Their performance of ‘Visionary’ on The Word could be the best live performance of any band in a TV studio, and it was then I realised I had to see them live…yet it never happened. For one reason or another, the stars never aligned for me and Redd Kross…until now.
Following the release of last year’s excellent self-titled double album, the band are over here with The Melvins and they have a few shows of their own. One happens to be a 25-minute walk from my house; there is no way I am missing this!
Dressed in matching paint-splattered white outfits, like a walking & talking (well, singing) art piece on their way to an Indian wedding, Redd Kross walk on and fire straight into ‘Huge Wonder’. I never realised how tall Jeff McDonald is; the singer towers over guitarist Jason Shapiro. To his left, bassist and brother Steven gyrates his body like he’s being electrocuted. The man with the straightest hair in rock knows how to work a crowd, and his between-song Paul Stanley-esque raps are comedy gold that keeps the crowd up for a rock n’ roll party.
‘Stay Away From Downtown’ is up next, a killer garage rock riff from Jeff’s guitar and a sublime hook makes it an early highlight, damn I forgot how good that tune is. ‘Stunt Queen’ is the first of 5 tracks from the latest album. What a tune live, it has the attitude and the punk energy of classic Redd Kross, and I love it.
Just watching the brothers trade vocals, constantly smiling and moving, giving their all in the moment, it’s just magical to me. ‘Lady In The Front Row’ is the first sublime moment that gets the crowd singing every word. How could you not? It’s ridiculously catchy. A red album double dose follows: the singles ‘Candy Coloured Catastrophe’ and the Steven-led ‘I’ll Take Your Word For It’ fit the bill nicely. There’s only one track from the ‘Third Eye’ album on this tour, which might seem criminal to a die hard, but if you play one song from arguably your best album, then it must be ‘Annie’s Gone’, right? I’m mesmerised as the frontman ditches his guitar, covers his face with a scarf and sings through it for the entire song. An ethereal, bizarre and truly emotive 3 and a half minutes of Power Pop perfection.
Elsewhere, we get a high-energy one-two of ‘Switchblade Sister’ and Jimmy’s Fantasy’, with catchy riffs and hooks aplenty, plus a killer cover of The Beatles ‘It Won’t Be Long’ with Jeff shakin’ that tambourine like it’s the last thing he’s ever going to do.
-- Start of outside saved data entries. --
(** Leaving the timeout list. *)
Lemma timeout_leave_live a m s l :
  live None a m -> streams m !! a = Some s -> on_timeout_list s = true ->
  TAILQ_REMOVE (timeout_list m) a = Some l ->
  let m' := m <| streams ::= insert a (s <| on_timeout_list := false |>) |>
              <| timeout_list := l |> <| timeout_list_cnt ::= Z.pred |> in
  leaves a (fun s => on_timeout_list s = false) m m'.
Proof.
  intros Hm Hs Hf Hl m'. destruct (proj1 Hm) as [_ _ [Ht Hc Ho] _]. pose proof Hl as Hrm. apply TAILQ_REMOVE_perm in Hl.
  split; [|split].
  - apply (live_timeout None m m' a s (s <| on_timeout_list := false |>)); try done.
    split.
    + eapply (tracks_insert_out _ _ _ _ _ _ _ Hs); [|done|done]. done.
    + change (timeout_list_cnt m') with (Z.pred (timeout_list_cnt m)). rewrite Hc.
      change (timeout_list m') with l. unfold zlen. rewrite Hl. cbn. lia.
    + intros E. apply Ho in E. rewrite E in Hl. by apply Permutation_nil_cons in Hl.
  - split; [|done]. apply (mv_others [LTimeout]). eapply moves_intro; [done|done|done|off_lane| |done|clock_side].
    intros []; [left; done..|right]. split; [by constructor|]. by apply strip_remove.
  - exists s, (s <| on_timeout_list := false |>). split; [done|].
    split; [apply lookup_insert_eq|]. by split.
Qed.

Lemma RemoveFromTimeoutList_live a m : live None a m ->
  wpe benign (RemoveFromTimeoutList a)
    (fun _ m' => leaves a (fun s => on_timeout_list s = false) m m') m.
Proof.
  intros Hm. unfold RemoveFromTimeoutList. rewrite wpe_bind. eapply stream_at_live; [done|]. intros s Hs.
  rewrite wpe_when. destruct (on_timeout_list s) eqn:Hf.
  2:{ split; [done|]. split; [reflexivity|]. by exists s, s. }
  destruct (tracks_remove _ _ _ _ _ Hs Hf (to_list _ (si_timeout _ _ (proj1 Hm)))) as (l & Hl & Hp).
  rewrite wpe_bind. eapply stream_mod_live; [done|]. intros t Ht. assert (t = s) as -> by congruence.
  rewrite wpe_bind, wpe_get, wpe_bind, wpe_unwrap. unfold upd at 1; cbn [timeout_list]. rewrite Hl, wpe_modify.
  by apply timeout_leave_live.
Qed.

Lemma touches_UpdateTimeoutList L h a : LTimeout ∈ L -> touches L h a (UpdateTimeoutList a).
Proof.
  intros HL m Hm. unfold UpdateTimeoutList. rewrite wpe_bind. eapply stream_at_live; [done|]. intros s Hs.
  rewrite wpe_when. destruct (on_timeout_list s) eqn:Hf; [|split; [done|reflexivity]].
  destruct Hm as [[H1 H2 [Ht Hc Ho] H4] Ha].
  destruct (tracks_remove _ _ _ _ _ Hs Hf Ht) as (l & Hl & Hp).
  rewrite wpe_bind, wpe_get, wpe_bind, wpe_unwrap, Hl, wpe_modify. split.
  2:{ apply moves_relink; [done| |done|by right]. intros []; [left; done..|right]. split; [done|].
      change (strip a (TAILQ_INSERT_TAIL l a) = strip a (timeout_list m)).
      rewrite strip_insert_tail. by apply strip_remove. }
  assert (Hq : TAILQ_INSERT_TAIL l a ≡ₚ timeout_list m) by by rewrite insert_tail_perm, Hp.
  split; [|done]. split.
  - by eapply senders_inv_same with (m := m).
  - by apply (timers_inv_same m).
  - split; unfold upd; cbn.
    + by eapply tracks_perm.
    + rewrite Hc. unfold zlen. by rewrite Hq.
    + intros E. apply Ho in E. rewrite E in Hq. by apply Permutation_nil_r in Hq.
  - by apply (table_inv_same m).
Qed.

#[export] Hint Resolve touches_watch_timeout touches_UpdateTimeoutList : stab.
(* ===== verification/StreamLife.v ===== *)
(** * Destroying and creating streams keeps the invariant

    [DestroyTCPStream] takes a stream off every list, out of the flow table and back to its
    pools, so that no list can reach it any more; [CreateTCPStream] puts a fresh chunk into
    the flow table under a key no other stream has. *)

From S2P Require Import Prelude SeqArith Queues MemPool SendBuffer RingBuffer AddrPool Mtcp Output Fhash Lists TcpStream StackInv ListOps Benign.

(** ** Removing a stream *)

(** [a] is no longer a stream; the others are as they were. *)
Definition gone (a : Z) (m m' : mtcp_manager) : Prop :=
  stack_inv None m' /\ drops a m m' /\ streams m' !! a = None.

(** The same, of the clock of the timer wheel nothing is said. *)
Definition ended (a : Z) (m m' : mtcp_manager) : Prop :=
  stack_inv None m' /\ others a m m' /\ streams m' !! a = None.

Lemma moves_ended L a m m1 m2 : moves L a m m1 -> gone a m1 m2 -> ended a m m2.
Proof. intros Hv (Hi & Ho & Hn). split; [done|]. split; [|done]. etransitivity; [apply Hv|apply Ho]. Qed.

(** On no list but the flow table. *)
Record detached (s : tcp_stream) : Prop := {
  de_flag : forall k, flag k (sndvar s) = false;
  de_rto : on_rto s = false;
  de_tw : on_timewait_list s = false;
  de_to : on_timeout_list s = false
}.

Section Delete.
Variables (m m' : mtcp_manager) (a : Z) (s : tcp_stream).
Hypothesis Hs : streams m !! a = Some s.
Hypothesis Hst : streams m' = delete a (streams m).
Hypothesis Hd : detached s.

Lemma delete_lookup b t : streams m' !! b = Some t -> b <> a /\ streams m !! b = Some t.
Proof using Hst.
  rewrite Hst. destruct (decide (b = a)) as [->|Hb]; [by rewrite lookup_delete_eq|].
  by rewrite lookup_delete_ne.
Qed.

Lemma senders_inv_delete : senders_core m' = senders_core m -> senders_inv None m -> senders_inv None m'.
Proof using Hs Hst Hd.
  intros Hc Hi. apply (senders_inv_same None (m <| streams := delete a (streams m) |>)).
  - intros k i x Hx. assert (Hx' : sender_lookup m i = Some x) by by destruct i.
    destruct (Hi k i x Hx') as [Ht Hn]. split; [|done]. eapply tracks_delete; [done| |done].
    intros [E _]. by rewrite (de_flag _ Hd) in E.
  - done.
  - by rewrite Hst.
Qed.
A song they truly make their own.
They return to jam out some oldies before bringing the whole room to a rock n’ roll party climax with a killer ‘Deuce’, complete with Paul & Gene classic 70’s stage moves thrown in for good measure.
Ok, so it’s been a long time coming, and I may be biased here, but Redd Kross truly blew me away tonight. I’ve seen a lot of great gigs already this year but tonight was truly special. Redd Kross are a band who are at the top of their game both live and creatively.
Someone was shouting for then to play ‘Zira (Call Out My Name)’ tonight, and after a few bars that ended in Jeff laughing and saying he doesn’t remember it, Steven says they’ll come back next year and play the whole gaddamn album! Now that would be truly something.